In an interview with CURE®, Kamath discussed the outcomes of the ALASCCA study for patients with colorectal cancer, as well as highlighted the importance of utilizing targeted therapeutic options for patients with cancer and the need for next-generation sequencing and testing.

Kamath is an assistant professor of medicine at the Cleveland Clinic Lerner College of Medicine of Case Western Reserve University, in Ohio.

Transcript:

The big thing is to make sure that you get testing done. The ALASCCA study, in particular, is very interesting because it was taking a relatively low dose of aspirin after surgery for patients with colon cancer, and it showed a very significant improvement in recurrence rate. The recurrence rate was almost 12% better — which is a substantial number for — but it was only for people who had a particular genetic mutation, these PI3K mutations. However, it's not a rare target; more than a third of people have it.

The reason I bring this one up, in particular, is that for people with earlier stages of cancer — the study was mostly for stage two and three cancers — we don't usually do this type of biomarker testing. There are a couple more limited ones that are done, like MSI, but this particular protein or marker would not have been looked for [in] most people. This speaks to the fact that we need to be doing biomarker testing and genomic sequencing, which is often called next generation sequencing. We need to be doing this for patients at all stages of cancer, as it can [change treatment] outcomes. This was a very benign treatment, with again, low-dose aspirin. The benefit was bigger than we [have seen] with chemo. The usual chemotherapies we give in the setting work less well than just aspirin did, according to the study.

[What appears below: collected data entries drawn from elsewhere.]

(* ===== verification/BinFuncs.v ===== *)
(** * Logarithms and number formatting ([kern/lib/kernel_binfuncs.c])

    The base-two logarithms and the integer to text routines, which write
    into the caller's buffer: digits least significant first, then the string
    is flipped in place and terminated. *)

From S2P Require Import Prelude Machine Status MemFuncs.

(** ** Logarithms *)

Definition KiLog2UInt (Input : Z) : K (FERALSTATUS * Z) :=
  Res ← cloop (fun '(Res, Copy) =>
    if 2 <=? Copy then mret (inl (Res + 1, Copy / 2)) else mret (inr Res)) (0, Input);
  mret (STATUS_SUCCESS, Res).

(** Negating the least [INT64] overflows, which C leaves undefined. *)
Definition KiLog2Int (Input : Z) : K (FERALSTATUS * Z) :=
  let ResultTwo := 0 in
  '(_, _) ← KiLog2UInt (u64 Input);
  if Input =? - 2 ^ 63 then fault
  else
    '(_, ResultOne) ← KiLog2UInt (u64 (- Input));
    mret (STATUS_SUCCESS, b2z (Input <=? 0) * ResultTwo + b2z (0 <? Input) * ResultOne).

(** ** Integers to text *)

(** The character [rem] is encoded as, [rem] being a signed [CHAR]. *)
Definition itoa_char (rem : Z) : Z :=
  if (rem <=? 9) && (0 <=? rem) then rem + 48
  else if rem <? 35 then rem - 10 + 97
  else rem - 36 + 65.

Section Itoa.
Context `{AS : AddrSpace}.

(** The loop that flips the order of the string. *)
Definition flip_string (buf len : Z) : K Z :=
  for_lt 64 (len / 2) 1 (fun i =>
    tmp ← load8 (buf + i);
    c ← load8 (buf + (len - i - 1));
    store8 (buf + i) c ;;
    store8 (buf + (len - i - 1)) tmp) 0.

Definition internalItoaBaseChange (val buf radix : Z) : K () :=
  if val =? 0 then store8 buf 48 ;; store8 (buf + 1) 0
  else
    len ← cloop (fun '(valCopy, len) =>
      if valCopy =? 0 then mret (inr len)
      else if radix =? 0 then fault
      else
        store8 (buf + len) (itoa_char (sx 8 (valCopy mod radix))) ;;
        mret (inl (valCopy / radix, u64 (len + 1)))) (val, 0);
    flip_string buf len ;;
    store8 (buf + len) 0.

Definition internalItoa (val buf : Z) : K () := internalItoaBaseChange val buf 10.

(** [val] is a signed 64-bit value; [0 - val] overflows for the least one. *)
Definition internalSignedItoa (val buf : Z) : K () :=
  let base := 10 in
  if 0 <=? val then internalItoa (u64 val) buf
  else if val =? - 2 ^ 63 then fault
  else
    len ← cloop (fun '(overzero, len) =>
      if overzero =? 0 then mret (inr len)
      else
        let rem := sx 8 (u64 overzero mod base) in
        store8 (buf + len) (rem + 48) ;;
        mret (inl (sx 64 (u64 overzero / base), u64 (len + 1)))) (0 - val, 0);
    store8 (buf + len) 45 ;;
    let len := u64 (len + 1) in
    flip_string buf len ;;
    store8 (buf + len) 0.

Definition KiItoa (Input Result : Z) : K FERALSTATUS :=
  internalItoa (u64 Input) Result ;; mret STATUS_SUCCESS.

Definition KiItoaSigned (Input Result : Z) : K FERALSTATUS :=
  internalSignedItoa (sx 64 Input) Result ;; mret STATUS_SUCCESS.

Definition KiItoaBase (Input Base Result : Z) : K FERALSTATUS :=
  internalItoaBaseChange Input Result Base ;; mret STATUS_SUCCESS.

End Itoa.

(** ** Logarithms: properties *)

Lemma KiLog2UInt_ok Input k :
  0 <= Input < 2 ^ 64 -> KiLog2UInt Input k = Ok (STATUS_SUCCESS, Z.log2 Input) k.
Proof.
  intros HI. unfold KiLog2UInt.
  destruct (cloop_total
    (fun '(Res, Copy) k' => k' = k /\ 0 <= Copy < 2 ^ 64 /\ Res + Z.log2 Copy = Z.log2 Input)
    (fun Res k' => k' = k /\ Res = Z.log2 Input)
    (fun '(Res, Copy) => Copy)
    (fun '(Res, Copy) =>
      if 2 <=? Copy then mret (inl (Res + 1, Copy / 2)) else mret (inr Res)))
    with (s := (0, Input)) (k := k) as (r & k' & E & -> & ->).
  - intros [Res Copy] k1 (-> & HC & HR). destruct (Z.leb_spec 2 Copy).
    + exists (inl (Res + 1, Copy / 2)), k. kdone; try dlia.
      change 2 with (2 ^ 1). rewrite <- Z.shiftr_div_pow2, Z.log2_shiftr by lia.
      pose proof (Z.log2_le_mono 2 Copy ltac:(lia)). change (Z.log2 2) with 1 in *. lia.
    + exists (inr Res), k. kdone. rewrite <- HR.
      pose proof (proj2 (Z.log2_null Copy) ltac:(lia)). lia.
  - kdone.
  - unfold FUEL. lia.
  - by kstep E.
Qed.

(** [KiLog2Int] returns 63 for every positive input and 0 for every other
    one: both calls store into [ResultOne], the second of the negated input,
    whose 64-bit pattern has its top bit set. *)
Theorem KiLog2Int_result (Input : Z) (k : kernel) :
  - 2 ^ 63 < Input < 2 ^ 63 ->
  KiLog2Int Input k = Ok (STATUS_SUCCESS, if 0 <? Input then 63 else 0) k.
Proof.
  intros HI. unfold KiLog2Int.
  kstep (KiLog2UInt_ok (u64 Input) k (u_range 64 Input ltac:(lia))).
  destruct (Z.eqb_spec Input (- 2 ^ 63)); [lia|].
  kstep (KiLog2UInt_ok (u64 (- Input)) k (u_range 64 (- Input) ltac:(lia))).
  destruct (Z.ltb_spec 0 Input) as [Hp|Hp].
  - destruct (Z.leb_spec Input 0); [lia|]. rewrite ret_ok. simpl b2z. do 2 f_equal.
    rewrite Z.mul_0_l, Z.mul_1_l, Z.add_0_l.
    apply Z.log2_unique; [lia|]. unfold u. dlia.
  - destruct (Z.leb_spec Input 0); [|lia]. done.
Qed.

Lemma KiLog2Int_result_witness : KiLog2Int 4096 kernel0 = Ok (STATUS_SUCCESS, 63) kernel0.
Proof. apply (KiLog2Int_result 4096 kernel0). lia. Defined.

(** [KiLog2UInt] terminates on every 64-bit input and returns the floor of
    its base-two logarithm, and zero for zero. *)
Theorem KiLog2UInt_floor (Input : Z) (k : kernel) :
  0 <= Input < 2 ^ 64 ->
  exists Result, KiLog2UInt Input k = Ok (STATUS_SUCCESS, Result) k
    /\ 0 <= Result < 64
    /\ (if Input =? 0 then Result = 0 else 2 ^ Result <= Input < 2 ^ (Result + 1)).
Proof.
  intros HI. exists (Z.log2 Input). split; [by apply KiLog2UInt_ok|].
  destruct (Z.eqb_spec Input 0) as [->|]; [done|].
  pose proof (Z.log2_spec Input ltac:(lia)). pose proof (Z.log2_nonneg Input).
  split; [|by rewrite Z.add_1_r]. split; [done|]. apply Z.log2_lt_pow2; lia.
Qed.

(** ** Text: reference definitions *)

(** The digit a character stands for, the inverse of [itoa_char] below 62. *)
Definition char_digit (c : Z) : Z :=
  if (48 <=? c) && (c <=? 57) then c - 48
  else if (97 <=? c) && (c <=? 122) then c - 87
  else c - 29.

(** The number a digit string denotes, most significant digit first. *)
Definition parse (radix : Z) (s : list Z) : Z :=
  foldl (fun acc c => acc * radix + char_digit c) 0 s.

Definition parse_signed (s : list Z) : Z :=
  match s with
  | [] => 0
  | c :: s' => if c =? 45 then - parse 10 s' else parse 10 s
  end.

(** Least significant digit first. *)
Fixpoint lsf_value (radix : Z) (l : list Z) : Z :=
  match l with
  | [] => 0
  | c :: l => char_digit c + radix * lsf_value radix l
  end.

Lemma parse_reverse radix l : parse radix (reverse l) = lsf_value radix l.
Proof.
  unfold parse. induction l as [|c l IH]; [done|].
  rewrite reverse_cons, foldl_app, IH. simpl. lia.
Qed.

Lemma lsf_value_snoc radix l c :
  0 <= radix -> lsf_value radix (l ++ [c]) = lsf_value radix l + radix ^ zlen l * char_digit c.
Proof.
  intros Hr. induction l as [|b l IH]; simpl.
  - unfold zlen. simpl. lia.
  - rewrite IH, zlen_cons, Z.pow_add_r, Z.pow_1_r by (pose proof (zlen_nonneg l); lia). lia.
Qed.

(** The characters of the digits below 62: distinct, non-zero bytes.  The
    digit 35 comes out as ['@'], not ['z']. *)
Lemma itoa_char_digit d :
  0 <= d < 62 ->
  char_digit (u8 (itoa_char (sx 8 d))) = d /\ 45 < u8 (itoa_char (sx 8 d)) < 128.
Proof.
  intros Hd.
  assert (forallb (fun d => (char_digit (u8 (itoa_char (sx 8 d))) =? d)
     && (45 <? u8 (itoa_char (sx 8 d))) && (u8 (itoa_char (sx 8 d)) <? 128)) (seqZ 0 62) = true)
    as H by (vm_compute; reflexivity).
  rewrite forallb_forall in H. specialize (H d).
  rewrite !andb_true_iff, Z.eqb_eq, !Z.ltb_lt in H.
  destruct H as [[??]?]; [|auto]. apply list_elem_of_In, elem_of_seqZ. lia.
Qed.

(** ** Text: the routines *)

Section Text.
Context `{AS : AddrSpace}.

Lemma flip_string_ok buf p l m k :
  ram_ok m -> Forall byte l -> window buf p (zlen l) -> zlen l < 2 ^ 63 ->
  exists r, flip_string buf (zlen l) (with_ram (write_bytes m p l) k) =
    Ok r (with_ram (write_bytes m p (reverse l)) k).
Proof.
  intros Hm Hl W Hn. unfold flip_string. pose proof (zlen_nonneg l).
  set (n := zlen l) in *.
  destruct (for_lt_total 64 (n / 2) 1 (fun i =>
      tmp ← load8 (buf + i); c ← load8 (buf + (n - i - 1));
      store8 (buf + i) c ;; store8 (buf + (n - i - 1)) tmp)
    (fun i k' => exists l', k' = with_ram (write_bytes m p l') k /\ Forall byte l' /\
       zlen l' = n /\ forall j, 0 <= j < n -> l' !! Z.to_nat j =
         (if (j <? i) || (n - i <=? j) then l !! Z.to_nat (n - 1 - j) else l !! Z.to_nat j))
    0 (with_ram (write_bytes m p l) k)) as (i & k' & E & (l' & -> & Hb & Hlen & Hj) & Hi0 & Hi & Hor);
    [lia..|dlia| | |].
  - intros i k1 Hi (l' & -> & Hb & Hlen & Hj). assert (i < n - i - 1) by dlia.
    kstep (load8_at buf p n i (with_ram (write_bytes m p l') k) W ltac:(lia)).
    kstep (load8_at buf p n (n - i - 1) (with_ram (write_bytes m p l') k) W ltac:(lia)).
    rewrite ram_with_ram.
    pose proof (ram_ok_write m p l' Hm Hb) as Hok.
    set (bi := rb (write_bytes m p l') (p + i)). set (bj := rb (write_bytes m p l') (p + (n - i - 1))).
    assert (byte bi) as Hbi by apply Hok. assert (byte bj) as Hbj by apply Hok.
    kstep (store8_at buf p n i bj (with_ram (write_bytes m p l') k) W ltac:(lia) Hbj).
    rewrite ram_with_ram, with_ram_with_ram, write_bytes_insert by lia.
    eexists. split; [apply (store8_at buf p n); [done|lia|done]|].
    rewrite ram_with_ram, with_ram_with_ram, write_bytes_insert
      by (unfold zlen in *; rewrite length_insert; lia).
    eexists. split; [reflexivity|]. repeat split.
    + by repeat apply Forall_insert.
    + unfold zlen in *. by rewrite !length_insert.
    + intros j Hjn. unfold zlen in Hlen.
      assert (forall a, 0 <= a < n -> l' !! Z.to_nat a = Some (rb (write_bytes m p l') (p + a))) as Hrb.
      { intros a Ha. unfold rb. rewrite lookup_write_bytes. unfold zlen. rewrite Hlen.
        bdestr; simpl; try lia. replace (p + a - p) with a by lia.
        destruct (l' !! Z.to_nat a) eqn:Ea; [done|]. apply lookup_ge_None in Ea. lia. }
      destruct (Z.eq_dec j (n - i - 1)) as [->|Hne1].
      { rewrite list_lookup_insert_eq by (rewrite length_insert; lia).
        unfold bi. rewrite <- Hrb, Hj by lia. bdestr; simpl; try lia; f_equal; lia. }
      rewrite list_lookup_insert_ne by lia.
      destruct (Z.eq_dec j i) as [->|Hne2].
      { rewrite list_lookup_insert_eq by lia.
        unfold bj. rewrite <- Hrb, Hj by lia. bdestr; simpl; try lia; f_equal; lia. }
      rewrite list_lookup_insert_ne, Hj by lia. bdestr; simpl; try lia; done.
  - exists l. repeat split; auto. intros j Hj. bdestr; simpl; try lia; done.
  - exists i. rewrite E. do 3 f_equal. apply list_eq. intros j.
    assert (length l' = length l) as Hll by (unfold n, zlen in *; lia).
    destruct (decide (j < length l)%nat) as [Hlt|Hge].
    + specialize (Hj (Z.of_nat j) ltac:(unfold n, zlen; lia)).
      rewrite Nat2Z.id in Hj. rewrite Hj, reverse_lookup by done. unfold n, zlen in *.
      destruct ((Z.of_nat j <? i) || (Z.of_nat (length l) - i <=? Z.of_nat j)) eqn:Ec.
      * f_equal. lia.
      * apply orb_false_iff in Ec as [E1%Z.ltb_ge E2%Z.leb_gt]. f_equal. dlia.
    + rewrite !lookup_ge_None_2; [done|rewrite length_reverse; lia|lia].
Qed.
End Text.

(** The state of a digit loop: [l] has been written, [vc] is left. *)
Record digits_inv (radix val : Z) (l : list Z) (vc : Z) : Prop := {
  di_value : lsf_value radix l + radix ^ zlen l * vc = val;
  di_chars : Forall (fun c => 45 < c < 128) l;
  di_left : 0 <= vc;
  di_short : l = [] \/ radix ^ (zlen l - 1) <= val;
}.

Definition digit_chars (l : list Z) : Prop := Forall (fun c => 45 < c < 128) l.

Lemma digit_chars_byte l : digit_chars l -> Forall byte l.
Proof. intros H. eapply Forall_impl; [exact H|]. unfold byte. simpl. lia. Qed.

Lemma lsf_value_nonneg radix l : 0 <= radix -> digit_chars l -> 0 <= lsf_value radix l.
Proof.
  intros Hr. induction 1 as [|c l Hc _ IH]; simpl; [done|].
  assert (0 <= char_digit c); [|nia]. unfold char_digit. bdestr; simpl; lia.
Qed.

Lemma digits_inv_pow radix val l vc :
  2 <= radix -> digits_inv radix val l vc -> 0 < vc -> radix ^ zlen l <= val.
Proof.
  intros Hr [Hv Hc _ _] Hp. pose proof (lsf_value_nonneg radix l ltac:(lia) Hc).
  pose proof (Z.pow_pos_nonneg radix (zlen l) ltac:(lia) (zlen_nonneg l)). nia.
Qed.

Lemma pow_exp_lt radix a b v : 2 <= radix -> 0 <= b -> radix ^ a <= v -> v < radix ^ b -> a < b.
Proof. intros. apply (Z.pow_lt_mono_r_iff radix); lia. Qed.

Lemma digits_inv_len radix val l vc n :
  2 <= radix -> 0 <= n -> val < radix ^ n -> digits_inv radix val l vc -> 0 < vc -> zlen l < n.
Proof.
  intros Hr Hn Hval H Hp. eapply pow_exp_lt; [exact Hr|done| |exact Hval].
  by apply (digits_inv_pow radix val l vc).
Qed.
(** What the driver's context says of it; the cursor may be anywhere. *)
Record context_ok (v : VgaContext) : Prop := mkContextOk {
  c_buffer : SwappedBuffer v = fb;
  c_front : Framebuffer v = fb;
  c_width : ScreenWidth v = W;
  c_height : ScreenHeight v = H;
  c_row : 0 <= CurrentRow v < 2 ^ 16;
  c_col : 0 <= CurrentCol v < 2 ^ 16;
}.

(** [m] differs from [m0] inside the framebuffer only. *)
Definition only_screen (m0 m : gmap Z Z) : Prop :=
  forall q, q < pa \/ pa + 2 * W * H <= q -> rb m q = rb m0 q.

(** A state the console may reach from [k0]: the screen, the port trace and
    the driver's context have moved on, nothing else has. *)
Record console (k0 k : kernel) : Prop := mkConsole {
  con_state : k = with_ram (ram k) (with_trace (trace k) (with_vga (vga k) k0));
  con_on : vga_on k = true;
  con_ctx : context_ok (vga k);
  con_ram : ram_ok (ram k);
  con_frame : only_screen (ram k0) (ram k);
}.

(** The byte of the cell in row [y], column [x]: its character ([o = 0]) or
    its attribute ([o = 1]). *)
Definition cell (m : gmap Z Z) (x y o : Z) : Z := rb m (pa + 2 * (x + y * W) + o).

Definition attribute (fg bg : Z) : Z := u16 (Z.lor (Z.shiftl fg 0) (Z.shiftl bg 4)).

Definition put_cell (m : gmap Z Z) (x y letter attr : Z) : gmap Z Z :=
  let o := pa + 2 * (x + y * W) in
  <[o + 1 := u8 attr]> (<[o + 0 := u8 letter]> m).

(** What [VgaEntry] does to the state when the position is on the screen. *)
Definition draw (fg bg letter x y : Z) (k : kernel) : kernel :=
  with_vga (set_col (u16 x) (vga k))
    (with_ram (put_cell (ram k) x y letter (attribute fg bg)) k).

Definition on_screen (x y : Z) : Prop := 0 <= x < W /\ 0 <= y < H.

Hypothesis G : geometry.

Lemma cell_offset x y : on_screen x y -> 0 <= 2 * (x + y * W) /\ 2 * (x + y * W) + 2 <= 2 * W * H.
Proof. intros [Hx Hy]. destruct G. nia. Qed.

(** Positions whose cell [VgaEntry] computes without scrolling or wrapping
    round, and that are mapped: the screen, and a little more. *)
Definition reach (x y : Z) : Prop :=
  0 <= x /\ 0 <= y < H /\ 2 * (x + y * W) + 2 <= 2 ^ 16 /\
  window fb pa (2 * (x + y * W) + 2).

Lemma on_screen_reach x y : on_screen x y -> reach x y.
Proof.
  intros Hs. pose proof (cell_offset x y Hs). destruct G, Hs. unfold reach. kdone.
  eapply window_le; [done|lia].
Qed.
Definition InternalMmWorstCaseMalloc (CurArena Size : Z) : K Z :=
  let RequiredNodes := u64 (Size / ALLOC_BLOCK_SIZE + 1) in
  root ← load64 (CurArena + Arena_Root);
  cloop (fun Indexer =>
    last ← load32 (Indexer + Node_Last);
    if last =? 1 then mret (inr 0)
    else
      used ← load32 (Indexer + Node_Used);
      if negb (used =? 0) then
        next ← load64 (Indexer + Node_Next); mret (inl next)
      else
        '(Okay, Count) ← cloop (fun '(Subindexer, Count) =>
          more ← more_nodes RequiredNodes Subindexer Count;
          let Count := u64 (Count + 1) in
          if more : bool then
            used ← load32 (Subindexer + Node_Used);
            if negb (used =? 0) then mret (inr (false, Count))
            else
              next ← load64 (Subindexer + Node_Next); mret (inl (next, Count))
          else mret (inr (true, Count))) (Indexer, 0);
        if Okay : bool then
          let Current := Indexer in
          Previous ← load64 (Indexer + Node_Previous);
          Next ← load64 (Indexer + Node_Next);
          Index ← load64 (Previous + Node_NodeIndex);
          InternalInitializeNode Current Previous Next (u64 (Index + 1)) ;;
          cloop (fun '(Subindexer, Count) =>
            more ← more_nodes RequiredNodes Subindexer Count;
            let Count := u64 (Count + 1) in
            if more : bool then
              store32 (Subindexer + Node_Used) 1 ;;
              next ← load64 (Subindexer + Node_Next); mret (inl (next, Count))
            else mret (inr ())) (Current, Count) ;;
          area ← load64 (Current + Node_Area); mret (inr area)
        else
          next ← load64 (Indexer + Node_Next); mret (inl next)) root.

(** [Indexer] points to the local [Attempt] ([None]) or to a [Next] field. *)
Definition deref (Attempt : Z) (Indexer : option Z) : K Z :=
  match Indexer with None => mret Attempt | Some p => load64 p end.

Across the board, we should be doing more biomarker and next-generation sequencing testing for people. For the most part, if a target is found, most oncologists will know what to do about it, and how to treat it. It can become easy ... to give the things that are not targeted and don't need a specific test to identify. Sometimes, we can forget that those tests were not done, so the most important thing making sure the testing is done. If we find those targets, we'll know what to do about it.

Transcript has been edited for clarity and conciseness.